After polishing, the rice is washed to remove all of the remaining rice powder, the nuka. Afterwards, the rice is soaked to bring its water content to a desirable level. At this stage, it is important to use good water as its quality will affect the eventual final product. Good, pure spring water is commonly used at this stage. Once the water content is sufficient, the rice will be steamed until it attains a firm consistency.
Some of the steamed rice will now be set aside and used to make the important koji-kin, the koji mold, an enzyme. This process takes about two days to complete. The role of koji is to convert the starches into sugar. This is a delicate stage and requires much attention.

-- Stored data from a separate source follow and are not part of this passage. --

(** * Peer message processing of main.cpp, embedded in Rocq

    The development follows src/main.cpp: [FinalizeNode], [ProcessGetData],
    the branches of [ProcessMessage] for the commands version, inv, headers,
    pong and filteradd, and the outer loop [ProcessMessages].

    Conventions of the embedding.
    - A [uint256] is the number whose base-256 digits, most significant
      first, are the bytes data[0..31] of the blob, so that [<] on [N] is the
      order std::map uses for uint256 keys and 0 is the null hash.
    - Signed 64-bit quantities (times, NodeId) are in [Z]; the code performs
      no arithmetic on them that could leave the 64-bit range for values a
      clock or a counter produces, so no wrap-around is written.
    - Calls into collaborators that live outside main.cpp (dosMan, requester,
      PushMessage, the logger, ...) are recorded in the [trace] of the
      [World], the latest call first; what a collaborator answers is read
      from [Env], which is fixed for the length of one call: the clocks do
      not advance and no other thread changes the configuration or the
      active chain meanwhile.
    - A `return` in the middle of a handler is the [Return] outcome of the
      handler monad [M]. *)

From Stdlib Require Import ZArith NArith List String Lia Bool.
From stdpp Require Import base option list gmap strings fin_maps sorting.

Local Open Scope string_scope.
Local Open Scope list_scope.
Local Open Scope Z_scope.

Abbreviation uint256 := N (only parsing).
Abbreviation NodeId := Z (only parsing).

(** ** Record update

    [set_field eta proj] builds the function that replaces field [proj] in a
    record whose eta expansion is [eta]. *)

Ltac set_field eta proj :=
  lazymatch type of proj with
  | ?R -> ?E =>
      exact (fun (v : E) (r : R) =>
               ltac:(let e := eval cbv beta delta [eta] in (eta r) in
                     lazymatch e with
                     | context C [proj r] =>
                         let t := context C [v] in exact t
                     end))
  end.

(** ** Data *)

Record CAddress := { ip : N; port : N }.

Record CInv := { type : Z; hash : uint256 }.

Record CBlockHeader := {
  hdr_nVersion : Z;
  hashPrevBlock : uint256;
  hashMerkleRoot : uint256;
  nTime : Z;
  nBits : N;
  nNonce : N
}.

Definition GetBlockTime (h : CBlockHeader) : Z := nTime h.

Record CTransaction := { txid : uint256 }.

Record CBlock := { blk_header : CBlockHeader; vtx : list CTransaction }.

(** A node of the block index.  A pointer to an index node is the node
    itself, which carries its chain of ancestors in [pprev]. *)
Inductive CBlockIndex := Build_CBlockIndex {
  phashBlock : uint256;
  nHeight : Z;
  nStatus : N;
  idx_nTime : Z;
  nChainWork : N;
  pprev : option CBlockIndex
}.

Definition GetBlockHash (i : CBlockIndex) : uint256 := phashBlock i.
Definition idx_GetBlockTime (i : CBlockIndex) : Z := idx_nTime i.

(** The bloom filter of bloom.h: only its bit array and parameters. *)
Record CBloomFilter := {
  filter_vData : list Byte.byte;
  nHashFuncs : N;
  nTweak : N;
  nFlags : N
}.

Record CMerkleBlock := {
  mb_header : CBlockHeader;
  vMatchedTxn : list (nat * uint256)
}.

Record CBlockLocator := { vHave : list uint256 }.
(** * Max Storage Ultimate: the sensor platform

    A verification development for
    [custom_components/maxstorage_ultimate/sensor.py]: the table
    [SENSOR_TYPES] of sensor descriptions and the entity class
    [MaxStorageSensor], which projects the coordinator's latest snapshot
    through a description's [value_fn] and [attr_fn]. *)

From stdpp Require Import base option strings list gmap fin_maps.

Set Warnings "-register-all".

(** ** Python values *)

(** The coordinator's snapshot is the decoded JSON answer of the device:
    [None], booleans, integers, floats, strings, lists and dicts keyed by
    strings.  A float is carried as its binary64 bit pattern; no operation
    of this file looks inside one. *)
Inductive pyval : Type :=
  | PNone
  | PBool (b : bool)
  | PInt (n : Z)
  | PFloat (bits : Z)
  | PStr (s : string)
  | PList (l : list pyval)
  | PDict (d : gmap string pyval).

(** The exceptions a projection can raise.  Subscripting a dict with an
    absent key is a [KeyError] carrying that key (the missing-field error);
    subscripting a value that is no dict with a string is a [TypeError]. *)
Inductive exn : Type :=
  | KeyError (k : string)
  | TypeError.

Inductive result (A : Type) : Type :=
  | Ok (a : A)
  | Raise (e : exn).

Arguments Ok {A} a.
Arguments Raise {A} e.
(** The sub-frame of the columns at the given positions. *)
Definition take (ps : list nat) (d : DataFrame) : DataFrame :=
  Build (omap (λ j, columns d !! j) ps) (map (λ r, map (λ j, at_ j r) ps) (rows d)).

(** [df.drop(labels=labels, axis=1)] for labels that are all present. *)
Definition drop (labels : list string) (d : DataFrame) : DataFrame :=
  take (omap (λ p, if bool_decide (p.2 ∈ labels) then None else Some p.1)
             (imap pair (columns d))) d.

(** [df.rename(columns=mapper, errors='ignore')] *)
Definition rename (mapper : gmap string string) (d : DataFrame) : DataFrame :=
  Build (map (λ c, default c (mapper !! c)) (columns d)) (rows d).

(** [df.columns.values[j] = label] *)
Definition set_label (j : nat) (label : string) (d : DataFrame)
  : result DataFrame :=
  if bool_decide (j < length (columns d))
  then Ok (Build (<[j := label]> (columns d)) (rows d))
  else Raise IndexError.

(** [df[labels]] with a list of labels: for each label in turn, every
    column that carries it; [KeyError] on a label no column carries. *)
Definition select (labels : list string) (d : DataFrame) : result DataFrame :=
  ps ← rmap (λ l, match positions l (columns d) with
                  | [] => Raise (KeyError l)
                  | js => Ok js
                  end) labels;
  Ok (take (concat ps) d).

(** [df[mask]] with a Boolean mask computed row by row. *)
Definition where_ (mask : row → bool) (d : DataFrame) : DataFrame :=
  Build (columns d) (List.filter mask (rows d)).

(** [df.loc[mask, label] = value] for the column at position [j]. *)
Definition set_where (mask : row → bool) (j : nat) (value : cell)
  (d : DataFrame) : DataFrame :=
  Build (columns d) (map (λ r, if mask r then <[j := value]> r else r) (rows d)).

(** [df[a].fillna(df[b], inplace=True)] for the columns at [j] and [k]. *)
Definition fillna (j k : nat) (d : DataFrame) : DataFrame :=
  Build (columns d)
        (map (λ r, if isna (at_ j r) then <[j := at_ k r]> r else r) (rows d)).

(** [df[label] = df[label].apply(f)] for the column at position [j]. *)
Definition apply (j : nat) (f : cell → result cell) (d : DataFrame)
  : result DataFrame :=
  rs ← rmap (λ r, v ← f (at_ j r); Ok (<[j := v]> r)) (rows d);
  Ok (Build (columns d) rs).

(** [df[label] = f(row)] for a label no column carries yet: a new last
    column. *)
Definition append_column (label : string) (f : row → result cell)
  (d : DataFrame) : result DataFrame :=
  rs ← rmap (λ r, v ← f r; Ok (r ++ [v])) (rows d);
  Ok (Build (columns d ++ [label]) rs).

(** [df[label] = values] for a label no column carries yet, the
    values listed row by row. *)
Definition append_values (label : string) (values : list cell)
  (d : DataFrame) : DataFrame :=
  Build (columns d ++ [label]) (imap (λ i r, r ++ [values !!! i]) (rows d)).

(** [df[label]] as the list of the cells of that column. *)
Definition column (label : string) (d : DataFrame) : result (list cell) :=
  j ← loc label d;
  Ok (map (at_ j) (rows d)).

(** [pd.concat([a, b])]: the rows of both, over the labels of [a]
    followed by the labels only [b] has; a cell a frame has no column
    for is missing. *)
Definition reindex (labels : list string) (d : DataFrame) : list row :=
  map (λ r, map (λ l, match positions l (columns d) with
                      | j :: _ => at_ j r
                      | [] => NaN
                      end) labels) (rows d).
Definition concat_frames (a b : DataFrame) : DataFrame :=
  let labels :=
    columns a ++ List.filter (λ l, bool_decide (l ∉ columns a)) (columns b) in
  Build labels (reindex labels a ++ reindex labels b).

(** [df.isna().sum()]: the number of missing cells of each column. *)
Definition isna_sum (d : DataFrame) : list (string * nat) :=
  imap (λ j label, (label, length (List.filter (λ r, isna (at_ j r)) (rows d))))
       (columns d).

End Frame.

(** ** The [Dataset] class of [clean_data.py] *)

Module Dataset.
Import Frame.

(** The attributes of a [Dataset] object. [column_names] is bound by
    [clean_data] only: before that call the attribute does not exist. *)
Record t := Object {
  file_name : string;
  df : DataFrame;
  column_names : option (list string)
}.

(** What a method does besides changing the object: text written to
    the standard output, and a stop in the interactive debugger. *)
Inductive event :=
  | Printed (text : string)
  | Breakpoint.

Record state := State { self : t; trace : list event }.

(** A method body: it runs on the object, may raise, and leaves the
    object as it was at that moment. *)
Definition M (A : Type) : Type := state → state * result A.

Global Instance M_ret : MRet M := λ A a st, (st, Ok a).
Global Instance M_bind : MBind M := λ A B k m st,
  match m st with
  | (st', Ok a) => k a st'
  | (st', Raise e) => (st', Raise e)
  end.

Definition lift {A} (r : result A) : M A := λ st, (st, r).
Definition get_df : M DataFrame := λ st, (st, Ok (df (self st))).
Definition set_df (d : DataFrame) : M unit := λ st,
  (State (Object (file_name (self st)) d (column_names (self st))) (trace st), Ok tt).
Definition get_file_name : M string := λ st, (st, Ok (file_name (self st))).
Definition get_column_names : M (list string) := λ st,
  (st, match column_names (self st) with
       | Some names => Ok names
       | None => Raise AttributeError
       end).
Definition set_column_names (names : list string) : M unit := λ st,
  (State (Object (file_name (self st)) (df (self st)) (Some names)) (trace st), Ok tt).
Definition emit (e : event) : M unit := λ st,
  (State (self st) (trace st ++ [e]), Ok tt).

(** [for x in l: body(x)] *)
Fixpoint for_ {A} (l : list A) (body : A → M unit) : M unit :=
  match l with
  | [] => mret tt
  | x :: l' => body x;; for_ l' body
  end.

(** [s[-4:]] *)
Definition last4 (s : string) : string :=
  String.substring (String.length s - 4) 4 s.

(** [Dataset.__init__], with the frame that [__load_data] reads from
    the file given as [loaded]. *)
Definition init (file_name : string) (loaded : DataFrame) : result t :=
  if negb (Py.contains "xls" (Py.lower (last4 file_name)))
  then Raise (Exception
    "Error: Dataset loaded must be of extension type 'xls' or 'xlsx'.")
  else Ok (Object file_name loaded None).

(** The standardized column names, as [clean_data] binds them. *)
Definition canonical : list string :=
  [ "Division"; "Batch-Transaction ID"; "Transaction Date"; "Card Posting Dt";
    "Merchant Name"; "Transaction Amt."; "Transaction Currency";
    "Original Amount"; "Original Currency"; "G/L Account";
    "G/L Account Description"; "Cost Centre / WBS Element";
    "Cost Centre / WBS Element Description"; "Merchant Type";
    "Merchant Type Description"; "Purpose" ].

(** The first part of [clean_data]: the column labels. *)

Definition drop_unnamed : M unit :=
  d ← get_df;
  let unnamed_columns :=
    List.filter (λ col, Py.contains "unnamed" (Py.lower col)) (columns d) in
  set_df (drop unnamed_columns d).

Definition rename_descriptions : M unit :=
  d ← get_df;
  set_df (rename {[ "Long Text" := "G/L Account Description";
                    "Exp Type Desc" := "G/L Account Description" ]} d).

(** The body of [for column in self.df.columns]. *)
Definition match_column (column : string) : M unit :=
  names ← get_column_names;
  if bool_decide (column ∈ names) then mret tt
  else
    matched_column ← lift (Matcher.closest_match column names);
    d ← get_df;
    set_df (rename {[ column := matched_column ]} d).

(** The loop runs over the column index as it is when the loop starts;
    each turn renames in the frame as it is then. *)
Definition match_columns : M unit :=
  d ← get_df;
  for_ (columns d) match_column.

Definition repair_currency : M unit :=
  d ← get_df;
  if bool_decide ("Transaction Currency" ∈ columns d) then mret tt
  else
    old ← lift (match columns d !! 6%nat with
                | Some c => Ok c
                | None => Raise IndexError
                end);
    emit (Printed ("Modified: " +:+ old +:+ " to: Transaction Currency"));;
    d' ← lift (set_label 6 "Transaction Currency" d);
    set_df d'.

Definition subset_columns : M unit :=
  d ← get_df;
  names ← get_column_names;
  d' ← lift (select names d);
  set_df d'.

(** The reconciliation of the column labels: lines 52 to 95. *)
Definition reconcile : M unit :=
  drop_unnamed;;
  rename_descriptions;;
  set_column_names canonical;;
  match_columns;;
  repair_currency;;
  subset_columns.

Once the koji has been created, a yeast starter, called moto or shubo, is produced with water, rice, koji and yeast. An important decision at this stage is the choice of yeast. There are many different types of yeasts, with various qualities that can provide different flavors to the Saké. Some yeasts are proprietary secrets, closely held by the brewery. Much will depend on the type of Saké the brewer wants to create.
Once the starter is completed, it is added to a large vat where the Saké will actually be fermented. Over the course of about four days, the steamed rice, koji and water will be added to the vat in three stages. This creates the fermentation mixture, called the moromi, and it will ferment for about 18 to 32 days. This process is known as multiple parallel fermentation because as the koji converts the starch to sugar, the yeast converts the sugar to alcohol. This is a significant difference from wine and beer, which both undergo only a single fermentation process.
When the fermentation process is completed, the sake will usually be pressed, separated from the lees. It may then undergo another filtration process. Next, it is usually pasteurized, temporarily heated to deactivate the enzymes which could potentially mar its taste. At this point, water is also added to dilute the Saké. After fermentation, the Saké has an alcohol content of about 20% alcohol but it will be diluted until the content is reduced to about 15%.
The Saké is then bottled and screwtops are used as closures. Screwtops are used because Saké is generally not meant to be aged and the cork could discolor the Saké. After bottling, the Saké will commonly be stored for six to eighteen months before being shipped. It is rarely stored longer than that and sometimes may be shipped without any storage time at all.
Once you purchase a bottle of Saké, you should keep it somewhere cool and dark. Light and heat are enemies to Saké. If kepy cool and dark, most Saké should last for up to a year without losing any flavor. Only Namazake needs refrigeration and it probably should not be kept more than a few months as it was not pasteurized.